Supercritical CO 2 and highly selective aromatase inhibitors: Experimental solubility and empirical data correlation

Abstract

The solubility of highly selective and potent third-generation aromatase inhibitors includes the non-steroidal agents letrozole and anastrozole and the steroid exemestane in supercritical carbon dioxide (SC-CO 2) has been investigated. The experiments were carried out using the simple and static method at pressures in the range of 12.1–35.5 MPa and temperatures ranging from 308 to 348 K. The mole fraction solubilities ranged from 0.22 × 10 −5 to 1.88 × 10 −4. Solubility data were correlated using six empirical models (Chrastil model, dV–A model, K–J model, Bartle model, Yu model and Gordillo model).
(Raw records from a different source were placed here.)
Definition cs (s : string) : list Z :=
  (λ a, Z.of_N (Ascii.N_of_ascii a)) <$> String.list_ascii_of_string s.

(** ** Machine integers *)
Definition INT_MAX : Z := 2147483647.
Definition INT_MIN : Z := -2147483648.
Definition is_int (z : Z) : Prop := INT_MIN ≤ z ≤ INT_MAX.
Definition is_byte (z : Z) : Prop := 0 ≤ z < 256.

Definition int_ok (z : Z) : bool := (INT_MIN <=? z) && (z <=? INT_MAX).
(** The value of a signed [int] expression; overflow is undefined. *)
Definition chk_int {S} (z : Z) : M S Z :=
  if int_ok z then mret z else fail IntOverflow.
(** Conversions to the unsigned types wrap. *)
Definition u8 (z : Z) : Z := z mod 2 ^ 8.
Definition u16 (z : Z) : Z := z mod 2 ^ 16.
Definition u32 (z : Z) : Z := z mod 2 ^ 32.
Definition u64 (z : Z) : Z := z mod 2 ^ 64.
(** Conversion to a signed [int] (two's complement). *)
Definition i32 (z : Z) : Z := (z + 2 ^ 31) mod 2 ^ 32 - 2 ^ 31.

#[export] Instance is_byte_dec z : Decision (is_byte z).
Proof. unfold is_byte. apply _. Defined.
#[export] Instance is_int_dec z : Decision (is_int z).
Proof. unfold is_int. apply _. Defined.

Lemma int_ok_true z : is_int z → int_ok z = true.
Proof. unfold is_int, int_ok. intros. apply andb_true_iff. lia. Qed.

Lemma chk_int_ok {S} z (s : S) : is_int z → chk_int z s = Ok (z, s).
Proof. intros H. unfold chk_int. by rewrite int_ok_true. Qed.

Lemma u8_small z : is_byte z → u8 z = z.
Proof. unfold is_byte, u8. intros. by apply Z.mod_small. Qed.
Lemma u16_small z : 0 ≤ z < 2 ^ 16 → u16 z = z.
Proof. unfold u16. intros. by apply Z.mod_small. Qed.
Lemma u32_small z : 0 ≤ z < 2 ^ 32 → u32 z = z.
Proof. unfold u32. intros. by apply Z.mod_small. Qed.
Lemma i32_small z : is_int z → i32 z = z.
Proof.
  unfold is_int, i32, INT_MIN, INT_MAX. intros.
  rewrite Z.mod_small by lia. lia.
Qed.

(** ** Lists *)
Lemma take_eq_lookup {A} (n : nat) (l k : list A) :
  take n l = take n k ↔ ∀ i, (i < n)%nat → l !! i = k !! i.
Proof.
  split.
  - intros H i Hi. by rewrite <-(lookup_take_lt l n i Hi), H, lookup_take_lt.
  - intros H. apply list_eq. intros i.
    destruct (decide (i < n)%nat) as [Hi|Hi].
    + rewrite !lookup_take_lt by done. by apply H.
    + by rewrite !lookup_take_ge by lia.
Qed.

(** Longest common prefix of two lists. *)
Fixpoint lcp {A} `{EqDecision A} (l k : list A) : nat :=
  match l, k with
  | x :: l', y :: k' => if decide (x = y) then S (lcp l' k') else 0
  | _, _ => 0
  end.

Section lcp.
Context {A : Type} `{EqDecision A}.
Implicit Types l k : list A.

Lemma lcp_length_l l k : (lcp l k ≤ length l)%nat.
Proof. revert k. induction l; intros [|??]; simpl; repeat case_decide; simpl; try lia. specialize (IHl l0). lia. Qed.
Lemma lcp_comm l k : lcp l k = lcp k l.
Proof. revert k. induction l; intros [|??]; simpl; repeat case_decide; subst; try done. by rewrite IHl. Qed.
Lemma lcp_length_r l k : (lcp l k ≤ length k)%nat.
Proof. rewrite lcp_comm. apply lcp_length_l. Qed.
Lemma lcp_agree l k i : (i < lcp l k)%nat → l !! i = k !! i.
Proof.
  revert k i. induction l as [|x l IH]; intros [|y k] i; simpl; try lia.
  case_decide; [|lia]. subst. destruct i; simpl; [done|]. intros. apply IH. lia.
Qed.
Lemma lcp_differ l k :
  (lcp l k < length l)%nat → (lcp l k < length k)%nat → l !! lcp l k ≠ k !! lcp l k.
Proof.
  revert k. induction l as [|x l IH]; intros [|y k]; simpl; try lia.
  case_decide; simpl; [|congruence]. intros. apply IH; lia.
Qed.
(** A length with agreement below and a difference at it is the lcp. *)
Lemma lcp_unique l k n d :
  (d ≤ n)%nat → (n ≤ length l)%nat → (n ≤ length k)%nat →
  (∀ i, (i < d)%nat → l !! i = k !! i) → ((d < n)%nat → l !! d ≠ k !! d) →
  d = Nat.min n (lcp l k).
Proof.
  intros Hd Hl Hk Hag Hdif.
  destruct (decide (lcp l k < d)%nat) as [Hlt|Hge].
  - exfalso. apply (lcp_differ l k); [lia..|]. by apply Hag.
  - destruct (decide (d < n)%nat) as [Hn|Hn]; [|lia].
    destruct (decide (d < lcp l k)%nat) as [Hlt|]; [|lia].
    exfalso. apply (Hdif Hn). by apply lcp_agree.
Qed.
Lemma lcp_take n l k : (n ≤ lcp l k)%nat → take n l = take n k.
Proof. intros. apply take_eq_lookup. intros. apply lcp_agree. lia. Qed.
(** The lcp of two prefixes, from the lists they are prefixes of. *)
Lemma lcp_prefix l k l' k' :
  l `prefix_of` l' → k `prefix_of` k' →
  ((length l `min` length k) `min` lcp l' k')%nat = lcp l k.
Proof.
  intros [zl ->] [zk ->]. symmetry.
  pose proof (lcp_length_l l k). pose proof (lcp_length_r l k).
  apply lcp_unique; rewrite ?length_app; [lia..| |].
  - intros i Hi. rewrite !lookup_app_l by lia. by apply lcp_agree.
  - intros Hd. rewrite !lookup_app_l by lia. apply lcp_differ; lia.
Qed.
End lcp.

(** ** Total-correctness assertions

    [runs c s Q]: from [s] the computation [c] returns, and [Q] holds of the
    result and the final memory.  It excludes every fault, running out of fuel
    included. *)
Definition runs {S A} (c : M S A) (s : S) (Q : A → S → Prop) : Prop :=
  ∃ a s', c s = Ok (a, s') ∧ Q a s'.

Section runs.
Context {S : Type}.
Implicit Types s : S.

Lemma runs_ret {A} (a : A) s (Q : A → S → Prop) : Q a s → runs (mret a) s Q.
Proof. intros. by exists a, s. Qed.
Lemma runs_inv {A} (c : M S A) s (Q : A → S → Prop) a s' : runs c s Q → c s = Ok (a, s') → Q a s'.
Proof. intros (b & s1 & E & H) E'. rewrite E in E'. by injection E' as <- <-. Qed.
Lemma runs_bind {A B} (c : M S A) (k : A → M S B) s Q :
  runs c s (λ a s', runs (k a) s' Q) → runs (c ≫= k) s Q.
Proof.
  intros (a & s' & H & b & s'' & Hk & HQ). exists b, s''. split; [|done].
  by rewrite (bind_ok _ _ _ _ _ H).
Qed.
Lemma runs_bind_inv {A B} (c : M S A) (k : A → M S B) s Q :
  runs (c ≫= k) s Q → runs c s (λ a s', runs (k a) s' Q).
Proof.
  intros (b & s'' & H & HQ). apply bind_inv in H as (a & s' & Hc & Hk).
  exists a, s'. split; [done|]. by exists b, s''.
Qed.
Lemma runs_seq {A B D} (c : M S A) (k : A → M S B) (k' : B → M S D) s Q :
  runs (c ≫= k) s (λ b s', runs (k' b) s' Q) → runs (c ≫= λ a, k a ≫= k') s Q.
Proof.
  intros (a & s' & Hc & b & s'' & Hk & HQ)%runs_bind_inv.
  destruct HQ as (d & s3 & Hk' & HQ). exists d, s3. split; [|done].
  rewrite (bind_ok _ _ _ _ _ Hc). by rewrite (bind_ok _ _ _ _ _ Hk).
Qed.
Lemma runs_mono {A} (c : M S A) s (Q Q' : A → S → Prop) :
  runs c s Q → (∀ a s', Q a s' → Q' a s') → runs c s Q'.
Proof. intros (a & s' & H & HQ) HH. exists a, s'. eauto. Qed.
Lemma runs_assert (b : bool) s Q : b = true → Q tt s → runs (assert b) s Q.
Proof. intros -> H. by apply runs_ret. Qed.
Lemma runs_gets {A} (f : S → A) s Q : Q (f s) s → runs (gets f) s Q.
Proof. intros. by exists (f s), s. Qed.
Lemma runs_modify (f : S → S) s Q : Q tt (f s) → runs (modify f) s Q.
Proof. intros. by exists tt, (f s). Qed.
Lemma runs_lift {A} (rr : res A) a s Q : rr = Ok a → Q a s → runs (lift rr) s Q.
Proof. intros -> ?. by exists a, s. Qed.
Lemma runs_chk_int z s Q : is_int z → Q z s → runs (chk_int z) s Q.
Proof. intros. exists z, s. by rewrite chk_int_ok. Qed.
Lemma runs_from_option {A} e (o : option A) a s Q :
  o = Some a → Q a s → runs (from_option_or e o) s Q.
Proof. intros -> ?. by apply runs_ret. Qed.
End runs.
The results showed that these models can be applied to satisfactory solubility predictions at different pressures and temperatures. A comparison among the six models revealed that the K–J, and Gordillo models gave much better correlations of the solubility data with an average absolute relative deviation ( AARD%) ranging from 0.2 to 2.3 and from 1.6 to 2.5%, respectively. Using the correlation results, the heat of drug–CO 2 solvation and that of drug vaporization was separately approximated in the range of −17.3 to −17.5 and 93.0–112.1 kJ mol −1.